The Research Process

Google Scholar

Google Scholar is a search engine that allows you to broadly search for scholarly publications. The platform provides access to scholarly publications from publishers, professional societies, and repositories. You can search Google Scholar by keywords and phrases, author names, and publication titles. Because Google Scholar searches across the internet, it will return results for publications that you can not access without paying a fee.

When should you use Google Scholar?

Google Scholar is good for:

  • Identifying journal titles and authors connected to your research topic.
  • Finding "gray literature," things like conference posters and reports, that may not be included in academic indexing databases.
  • Researching more information on partial/incomplete citations.
  • Searching across multiple repositories and databases at once. 
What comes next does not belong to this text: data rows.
Local Open Scope string_scope.
Local Open Scope Z_scope.

(** ** Exceptions, outcomes and the computation monad *)

Inductive exn :=
| KeyError (key : string)
| ValueError (msg : string)
| TypeError (msg : string)
| LibraryError (msg : string).

(** [str(e)] *)
Definition exn_str (e : exn) : string :=
  match e with
  | KeyError k => "'" +:+ k +:+ "'"
  | ValueError m | TypeError m | LibraryError m => m
  end.

Inductive outcome (A : Type) :=
| Ret (a : A)
| Raise (e : exn).
Arguments Ret {A} a.
Arguments Raise {A} e.

Inductive st_event :=
| st_error (msg : string)
| st_warning (msg : string)
| st_info (msg : string)
| st_success (msg : string).

#[export] Instance st_event_eq_dec : EqDecision st_event.
Proof. solve_decision. Defined.

Record world := World {
  ui : list st_event;   (* messages emitted by executed code, oldest first *)
  rng : Z               (* state of the global random generator *)
}.

Definition M (S A : Type) : Type := S → outcome A * S.

Definition ret {S A} (a : A) : M S A := λ s, (Ret a, s).

Definition raise {S A} (e : exn) : M S A := λ s, (Raise e, s).

Definition bind {S A B} (m : M S A) (k : A → M S B) : M S B :=
  λ s, match m s with
       | (Ret a, s') => k a s'
       | (Raise e, s') => (Raise e, s')
       end.

(** [try: m except Exception as e: h e] *)
Definition try_except {S A} (m : M S A) (h : exn → M S A) : M S A :=
  λ s, match m s with
       | (Ret a, s') => (Ret a, s')
       | (Raise e, s') => h e s'
       end.

Notation "x <~ m ;; k" := (bind m (λ x, k))
  (at level 100, m at next level, right associativity).
Notation "m ;;; k" := (bind m (λ _, k))
  (at level 100, right associativity).

Definition emit (e : st_event) : M world unit :=
  λ w, (Ret tt, World (ui w ++ [e]) (rng w)).

(** A pure library call that may raise. *)
Definition call {S A} (r : outcome A) : M S A := λ s, (r, s).

(** A library call that may draw on the global random generator. *)
Definition call_rng {A} (f : Z → outcome A * Z) : M world A :=
  λ w, let '(r, g) := f (rng w) in (r, World (ui w) g).

(** The outcome of a computation does not depend on the state it starts
    from: neither on the messages shown before nor on the state of the
    global random generator. *)
Definition world_independent {A} (m : M world A) : Prop :=
  ∀ w1 w2, (m w1).1 = (m w2).1.

(** How many times a message has been emitted. *)
Definition occurrences (e : st_event) (w : world) : nat :=
  length (filter (λ e', e' = e) (ui w)).

Definition same_count (e : st_event) (w w' : world) : Prop :=
  occurrences e w' = occurrences e w.

(** Every run of [m] relates the state it starts from to the state it
    ends in, whether it returns or raises. *)
Definition maintains {S A} (R : S → S → Prop) (m : M S A) : Prop :=
  ∀ s, R s (m s).2.

(** ** Data frames: an index and named, typed columns *)

Inductive column :=
| Datetime (xs : list Z)
| Float64 (xs : list (option Q))
| Int64 (xs : list Z)
| Object (xs : list (option string)).

Definition col_length (c : column) : nat :=
  match c with
  | Datetime xs => length xs
  | Float64 xs => length xs
  | Int64 xs => length xs
  | Object xs => length xs
  end.

Record DataFrame := Frame {
  index : list Z;
  columns : gmap string column
}.

(** [df[name]]: KeyError when the column does not exist. *)
Definition get_col {S} (name : string) (df : DataFrame) : M S column :=
  match columns df !! name with
  | Some c => ret c
  | None => raise (KeyError name)
  end.

(** [df[name] = values] for an array of values: the lengths must agree. *)
Definition set_col {S} (name : string) (c : column) (df : DataFrame)
  : M S DataFrame :=
  if decide (col_length c = length (index df))
  then ret (Frame (index df) (<[name := c]> (columns df)))
  else raise (ValueError "Length of values does not match length of index").

(** [df[name] = scalar]: the scalar is broadcast over the index. *)
Definition broadcast_int (z : Z) (df : DataFrame) : column :=
  Int64 (replicate (length (index df)) z).

Definition broadcast_nan (df : DataFrame) : column :=
  Object (replicate (length (index df)) None).

(** [df[[n1, ..., nk]].values]: the selected columns, side by side. *)
Fixpoint select {S} (names : list string) (df : DataFrame) : M S (list column) :=
  match names with
  | [] => ret []
  | n :: names' =>
      c <~ get_col n df ;;
      cs <~ select names' df ;;
      ret (c :: cs)
  end.

(** [df.set_index(name)]: the column becomes the index.  The index of a
    frame holds dates or integers in this model. *)
Definition set_index {S} (name : string) (df : DataFrame) : M S DataFrame :=
  c <~ get_col name df ;;
  match c with
  | Datetime xs | Int64 xs => ret (Frame xs (delete name (columns df)))
  | _ => raise (TypeError "index labels are dates or integers here")
  end.

(** *** Floats and element-wise comparisons *)

Definition Qltb (x y : Q) : bool := if Qlt_le_dec x y then true else false.

(** [x > y] on floats: false as soon as one side is NaN. *)
Definition float_gt (x y : option Q) : bool :=
  match x, y with
  | Some a, Some b => Qltb b a
  | _, _ => false
  end.

Definition float_abs (x : option Q) : option Q := Qabs <$> x.

Definition float_mul (x y : option Q) : option Q :=
  match x, y with
  | Some a, Some b => Some (a * b)%Q
  | _, _ => None
  end.

(** [col == k] for an integer [k]: never raises. *)
Definition col_eq_int (c : column) (k : Z) : list bool :=
  match c with
  | Int64 xs => (λ z, bool_decide (z = k)) <$> xs
  | Float64 xs => (λ x, match x with
                        | Some q => Qeq_bool q (inject_Z k)
                        | None => false
                        end) <$> xs
  | Datetime xs => (λ _, false) <$> xs
  | Object xs => (λ _, false) <$> xs
  end.

(** [col > 0] and [col < 0]: numbers compare, NaN compares false, dates and
    strings raise. *)
Definition object_cmp_zero (xs : list (option string)) {S} : M S (list bool) :=
  if forallb (λ x, bool_decide (x = None)) xs
  then ret ((λ _, false) <$> xs)
  else raise (TypeError "'>' not supported between instances of 'str' and 'int'").

Definition col_gt_zero {S} (c : column) : M S (list bool) :=
  match c with
  | Float64 xs => ret ((λ x, float_gt x (Some 0%Q)) <$> xs)
  | Int64 xs => ret ((λ z, bool_decide (0 < z)) <$> xs)
  | Datetime _ => raise (TypeError "Invalid comparison between dtype=datetime64[ns] and int")
  | Object xs => object_cmp_zero xs
  end.

Definition col_lt_zero {S} (c : column) : M S (list bool) :=
  match c with
  | Float64 xs => ret ((λ x, float_gt (Some 0%Q) x) <$> xs)
  | Int64 xs => ret ((λ z, bool_decide (z < 0)) <$> xs)
  | Datetime _ => raise (TypeError "Invalid comparison between dtype=datetime64[ns] and int")
  | Object xs => object_cmp_zero xs
  end.

(** [a & b] on two boolean series of one frame *)
Definition mask_and (a b : list bool) : list bool := zip_with andb a b.

(** [xs[mask] = v] on the cells of an object column *)
Definition where_set (mask : list bool) (v : string) (xs : list (option string))
  : list (option string) :=
  imap (λ i x, if default false (mask !! i) then Some v else x) xs.

(** [df.loc[mask, name] = v] for a string [v].  The column is the one
    created as NaN just before; a missing column is created. *)
Definition loc_set_str {S} (mask : list bool) (name v : string) (df : DataFrame)
  : M S DataFrame :=
  match columns df !! name with
  | Some (Object xs) =>
      ret (Frame (index df) (<[name := Object (where_set mask v xs)]> (columns df)))
  | None =>
      ret (Frame (index df)
             (<[name := Object (where_set mask v (replicate (length (index df)) None))]>
                (columns df)))
  | Some _ => raise (TypeError "Invalid value for dtype")
  end.

(** *** Selecting and ordering rows *)

Definition col_take (ixs : list nat) (c : column) : column :=
  match c with
  | Datetime xs => Datetime (omap (λ i, xs !! i) ixs)
  | Float64 xs => Float64 (omap (λ i, xs !! i) ixs)
  | Int64 xs => Int64 (omap (λ i, xs !! i) ixs)
  | Object xs => Object (omap (λ i, xs !! i) ixs)
  end.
Google Scholar is another research tool to use in conjunction with books and library databases. Keep in mind that:

  • Not every result in Google Scholar is a scholarly/peer-reviewed publication.
  • While it gives the impression that it does a deep search, Google Scholar does not search across all journals and books so search results may miss important publications. 
  • You will not have free access to read the full text of every publication that appears in your search result. You will have access to publications that the Boreham Library has a subscription for in our library databases.
  • Google Scholar does not include a robust search limiter system, only allowing for limiting by date/date range.